Çok soğuktu, üşüyordum. Yediğim dayaklar, atılan yumruklar canımı öylesine acıtmıştı ki ölümü ensemde hissetmiştim. 

Daha gerçekleştirmek istediğim birçok hayalim vardı. Üniversiteden mezun olacaktım, kurslara gidip kendimi geliştirecektim, sosyal çevre edinecektim, sevdiğim çocukla mutlu bir beraberlik kuracaktım. Ailemin bana yaşatamadığı hayatı kendi çabamla yaşayacaktım.

Hayallerimi gerçekleştirmeden ölmek istemiyordum.

***

Selin'den... 

"Açmıyor mu?" hayır anlamında Çağatay'a kafa salladığımda sinirden konteynırda volta atmaya başladı.

"Hayır yani bana söylememenizi anlamıyorum şimdi iyi mi oldu?"  derken gözleri yuvasından fırlayacak gibiydi

Alara'nın bana attığı mesajdan sonra uzun bir süre beklemiştim ama ondan bana herhangi bir mesaj ya da arama gelmemişti. Babası ile durumunu bildiğim için endişelenmiş Çağatay'a haber vermek zorunda kalmıştım. 

"Alara öyle istedi Çağatay benim yapabileceğim bir şey yok."  dedim omuz silkerek.

"Onu bir göreyim bana haber vermeden gitmek neymiş soracağım ona"  cebinden telefonunu çıkarıp telefon ekranını delercesine bir şeyler yazmaya başladı. Sinirden elleri titriyordu. 

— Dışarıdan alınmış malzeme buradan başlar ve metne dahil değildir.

(** ** The theorem *)

Lemma means_patches n : (forall m, patches n m -> means n m) /\ (forall k v, n = PairNode k v -> forall m, patches v m -> means v m).
Proof.
  induction n as [n IH] using Node_children_ind. split.
  2: { intros k v -> m Hm. cbn in IH. inv IH. match goal with H : Forall _ [_] |- _ => inv H end. naive_solver. }
  assert (IHs : forall ms, Forall2 patches (children n) ms -> Forall2 means (children n) ms).
  { intros ms Hms. induction Hms; inv IH; constructor; naive_solver. }
  intros m Hm. pose proof Hm as Hm'. apply patches_inv in Hm' as (c & kids & Hk & ->).
  pose proof (IHs kids Hk) as Hks.
  destruct n; cbn [children] in *; try (by intros row env scope Hs; discriminate);
    repeat match goal with
    | H : Forall2 _ [] _ |- _ => inv H
    | H : Forall2 _ (_ :: _) _ |- _ => inv H
    end; cbn [with_children Visit snd].
  all: try (by intros row env scope _ _; apply means_constant).
  - apply means_identifier.
  - by apply means_unary.
  - destruct (bool_decide (operator ∈ ["and"; "&&"; "or"; "||"]%string)) eqn:Hop.
    + apply bool_decide_eq_true in Hop. by apply means_logical.
    + intros row env scope Hs. pose proof Hs as Hs'. cbn [supported] in Hs. rewrite Hop in Hs.
      apply andb_true_iff in Hs as [[[f Hf]%bool_decide_eq_true _]%andb_true_iff _]. revert Hs'.
      by apply (means_operator c operator f).
  - by apply means_conditional.
  - destruct method; [by intros row env scope Hs|]. by apply means_member.
  - destruct n; try (by intros row env scope Hs; discriminate).
    match goal with H : patches (IdentifierNode _) _ |- _ => patched H end. by apply means_function.
  - by apply means_array.
  - apply means_map; [done|]. rewrite Forall_forall in IH |- *. intros pr Hpr k v v' E. by apply (proj2 (IH pr Hpr) k v E).
Qed.
(* ===== verification/NormaliseLaws.v ===== *)
(** * The rewriting of sources

    Scans end, whatever they rewrite; splitting at commas loses nothing; the
    first pass doubles single equals signs, keeps string literals, and panics on
    exactly the sources that end inside an escape of a literal. *)

From Stdlib Require Import Strings.Ascii.
From S2P Require Import Prelude Decimal GoText GoTime Values Lists Numbers Strings StringLaws Normalise.
#[global] Open Scope nat_scope.

(** ** Slices *)

Lemma get_None s i : String.get i s = None <-> String.length s <= i.
Proof. revert i. induction s as [|c s IH]; intros [|i]; cbn; [split; [lia|done]|split; [lia|done]|split; [done|lia]|]. rewrite IH. lia. Qed.

Lemma get_Some_lt s i c : String.get i s = Some c -> i < String.length s.
Proof. intros H. destruct (Nat.lt_ge_cases i (String.length s)) as [?|Hge]; [done|]. apply get_None in Hge. congruence. Qed.

Lemma substring_add s i a b : String.substring i (a + b) s = String.substring i a s +:+ String.substring (i + a) b s.
Proof.
  revert i a b. induction s as [|c s IH]; intros i a b; [by destruct i, a, b|]. destruct i as [|i].
  - destruct a as [|a]; [done|]. cbn. rewrite string_cons_app. f_equal. exact (IH 0 a b).
  - cbn. apply IH.
Qed.

Lemma slice_app s i j k : i <= j <= k -> slice s i j +:+ slice s j k = slice s i k.
Proof. intros H. unfold slice. replace (k - i) with ((j - i) + (k - j)) by lia. rewrite substring_add. by replace (i + (j - i)) with j by lia. Qed.

Lemma slice_all s : slice s 0 (String.length s) = s.
Proof. unfold slice. rewrite Nat.sub_0_r. induction s as [|c s IH]; cbn; [done|]. by rewrite IH. Qed.

Lemma slice_char s i c : String.get i s = Some c -> slice s i (S i) = String c "".
Proof.
  unfold slice. replace (S i - i) with 1 by lia. revert i. induction s as [|d s IH]; intros [|i]; cbn; try done.
  - intros [= ->]. by destruct s.
  - apply IH.
Qed.

(** ** Scans *)

Section ScanLaws.
Context {St R : Type} (s : string) (step : nat -> ascii -> St -> round St R) (final : nat -> St -> R).
Variable I : nat -> St -> Prop.
Variable Q : R -> Prop.
Hypothesis Hstep : forall i c st, I i st -> String.get i s = Some c ->
  match step i c st with Stop r => Q r | Go j st' => i < j /\ I j st' end.
Hypothesis Hfinal : forall i st, I i st -> String.length s <= i -> Q (final i st).

Lemma scan_from_inv fuel i st : String.length s < fuel + i -> I i st -> Q (scan_from fuel s i st step final).
Proof.
  revert i st. induction fuel as [|fuel IH]; intros i st Hf Hi; cbn; [apply Hfinal; [done|lia]|].
  destruct (String.get i s) as [c|] eqn:Ec; [|apply Hfinal; [done|by apply get_None]].
  specialize (Hstep i c st Hi Ec). destruct (step i c st) as [r|j st']; [done|]. destruct Hstep. apply IH; [lia|done].
Qed.

(** An invariant of the rounds gives the property of the result. *)
Lemma scan_inv from st : I from st -> Q (scan s from st step final).
Proof. apply scan_from_inv. lia. Qed.
End ScanLaws.

Lemma skip_while_ge f s i : i <= skip_while f s i.
Proof.
  unfold skip_while. apply (scan_inv s _ _ (fun j _ => i <= j)); [|done|lia].
  intros j c _ Hj _. destruct (f c); lia.
Qed.

Lemma skipString_gt s i : i < skipString s i.
Proof.
  unfold skipString. apply (scan_inv s _ _ (fun j _ => i < j)); [|done|lia].
  intros j c _ Hj _. destruct (Ascii.eqb c "\"); [lia|]. destruct (Ascii.eqb c quote_char); lia.
Qed.

Lemma code_scan_inv {St R} s from st (step : nat -> ascii -> St -> round St R) final (I : nat -> St -> Prop) (Q : R -> Prop) :
  (forall i st, I i st -> I (skipString s i) st) ->
  (forall i c st, I i st -> String.get i s = Some c -> c <> quote_char ->
     match step i c st with Stop r => Q r | Go j st' => i < j /\ I j st' end) ->
  (forall i st, I i st -> String.length s <= i -> Q (final i st)) ->
  I from st -> Q (code_scan s from st step final).
Proof.
  intros Hq Hs Hf Hi. unfold code_scan. apply (scan_inv s _ _ I); [|done|done].
  intros i c st' Hst Hc. destruct (Ascii.eqb_spec c quote_char) as [->|Hne]; [split; [apply skipString_gt|by apply Hq]|by apply Hs].
Qed.

(** ** Splitting at commas *)

Definition comma_parts (parts : list string) : string := concat_strings (map (fun p => p +:+ ",") parts).

Lemma comma_parts_cons p parts : comma_parts (p :: parts) = p +:+ "," +:+ comma_parts parts.
Proof. unfold comma_parts. cbn [map]. rewrite concat_cons. apply string_app_assoc. Qed.

Lemma join_snoc parts x : strings_Join (parts ++ [x]) "," = comma_parts parts +:+ x.
Proof.
  induction parts as [|p parts IH]; [done|]. rewrite comma_parts_cons, !string_app_assoc, <- IH. by destruct parts.
Qed.

Lemma comma_parts_snoc parts p : comma_parts (parts ++ [p]) = comma_parts parts +:+ p +:+ ",".
Proof.
  induction parts as [|q parts IH]; cbn [app]; rewrite !comma_parts_cons; [done|]. by rewrite IH, !string_app_assoc.
Qed.

(** Splitting a source at its top-level commas and joining the parts with commas
    gives the source back. *)
Theorem split_commas_join (s : string) : strings_Join (splitTopLevelCommas s) "," = s.
Proof.
  unfold splitTopLevelCommas.
  apply (code_scan_inv s 0 _ _ _ (fun i st => let '(_, start, parts) := st in start <= i /\ start <= String.length s /\ comma_parts parts = slice s 0 start)
           (fun parts => strings_Join parts "," = s)).
  - intros i [[depth start] parts] (H1 & H2 & H3). pose proof (skipString_gt s i). split_and!; [lia|done|done].
  - intros i c [[depth start] parts] (H1 & H2 & H3) Hc _. pose proof (get_Some_lt s i c Hc) as Hlt.
    destruct (is_open c || is_close c); [split_and!; [lia|lia|done|done]|].
    destruct (Ascii.eqb_spec c ",") as [->|_]; cbn [andb]; [|split_and!; [lia|lia|done|done]].
    destruct (depth =? 0)%Z; [|split_and!; [lia|lia|done|done]]. split_and!; [lia|lia|lia|].
    rewrite comma_parts_snoc, H3. rewrite <- (slice_char s i ",") by done. rewrite !slice_app by lia. done.
  - intros i [[depth start] parts] (H1 & H2 & H3) _. rewrite join_snoc, H3. unfold after. rewrite slice_app by lia. apply slice_all.
  - split_and!; [lia|lia|by destruct s].
Qed.

(** ** Termination of the rewriting loops *)

(** How often a byte is in a source. *)
Fixpoint occurrences (c : ascii) (s : string) : nat :=
  match s with EmptyString => 0 | String d s' => (if Ascii.eqb d c then 1 else 0) + occurrences c s' end.

Lemma occurrences_app c a b : occurrences c (a +:+ b) = occurrences c a + occurrences c b.
Proof. induction a as [|d a IH]; [done|]. rewrite string_cons_app. cbn. rewrite IH. lia. Qed.

Lemma occurrences_raw c ps : occurrences c (raw ps) = sum_list_with (fun p => occurrences c (snd p)) ps.
Proof. unfold raw. induction ps as [|p ps IH]; [done|]. cbn [map]. rewrite concat_cons, occurrences_app, IH. done. Qed.

Lemma drop_runes_sum f g ps : sum_list_with g (drop_runes f ps) <= sum_list_with g ps.
Proof. induction ps as [|p ps IH]; cbn; [lia|]. destruct (f (fst p)); cbn; lia. Qed.

Lemma sum_rev {A} (g : A -> nat) ps : sum_list_with g (rev ps) = sum_list_with g ps.
Proof. induction ps as [|p ps IH]; cbn; [done|]. rewrite sum_list_with_app, IH. cbn. lia. Qed.

Lemma occurrences_trim c s : occurrences c (strings_TrimSpace s) <= occurrences c s.
Proof.
  unfold strings_TrimSpace. rewrite occurrences_raw, sum_rev. etrans; [apply drop_runes_sum|]. rewrite sum_rev.
  etrans; [apply drop_runes_sum|]. rewrite <- occurrences_raw. unfold raw. by rewrite decode_concat.
Qed.

Lemma firstSequenceColon_char s i : firstSequenceColon s = Some i -> String.get i s = Some ":"%char.
Proof.
  revert i. unfold firstSequenceColon. apply (code_scan_inv s 0 _ _ _ (fun _ _ => True) (fun r => forall i, r = Some i -> String.get i s = Some ":"%char)); [done| |done|done].
  intros i c stack _ Hc _. destruct (Ascii.eqb_spec c ":") as [->|_]; [|split; [lia|done]].
  destruct stack as [|[k b] stack]; [by intros ? [= <-]|]. destruct (Ascii.eqb b "{"); [split; [lia|done]|by intros ? [= <-]].
Qed.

"Çağatay sakin olur musun lütfen? Sana baktıkça geriliyorum."  telefondan kafasını kaldırıp büyük iki adım atıp yanıma geldiğinde nefesi yüzüme çarptı. 

"Ona bir şey olursa eğer seni de mahvederim Selin."  arkasını dönüp tam gidecekken kapının ağzında durdu bir süre öylece kalınca yanına gittim. Eli kalbinde, gözlerini yummuş hareketsiz bir şekilde dikiliyordu. 

"Çağatay iyi misin?" onu kolundan tutup yatağa oturtturmak istedim ama benim onu çekmeme karşı direnip öylece durmaya devam etti. Yüzü terlemeye başlayıp derin nefesler alıp vermeye başlayınca endişelenmeye başlamıştım. 

"Çağatay!?" o gözümün önünde yere düştüğünde ağzımdan bir çığlık kopuverdi. "ÇAĞATAY!?" bende yere eğilip yüzünü avuçladığımda gözleri hala kapalıydı. Kollarını tutup onu sarstım ama gözlerini açmadı. 

Telaşla ne yapacağımı bilemezken kalbim korkuyla çarptı. Ayağa kalktım ve konteynırdan çıktım "YARDIM EDİN!" sesimi duyan herkes buraya toplandığında Çağatay yerde titremeye başlamıştı. 

Çaresizliği ilk defa bu kadar yoğun hissediyordum. Bir tarafta sevdiğim arkadaşım bir tarafta onun sevdiği kötüyken ben ne yapacağımı bilemez halde konteynırın köşesine oturup ağlamaya başladım.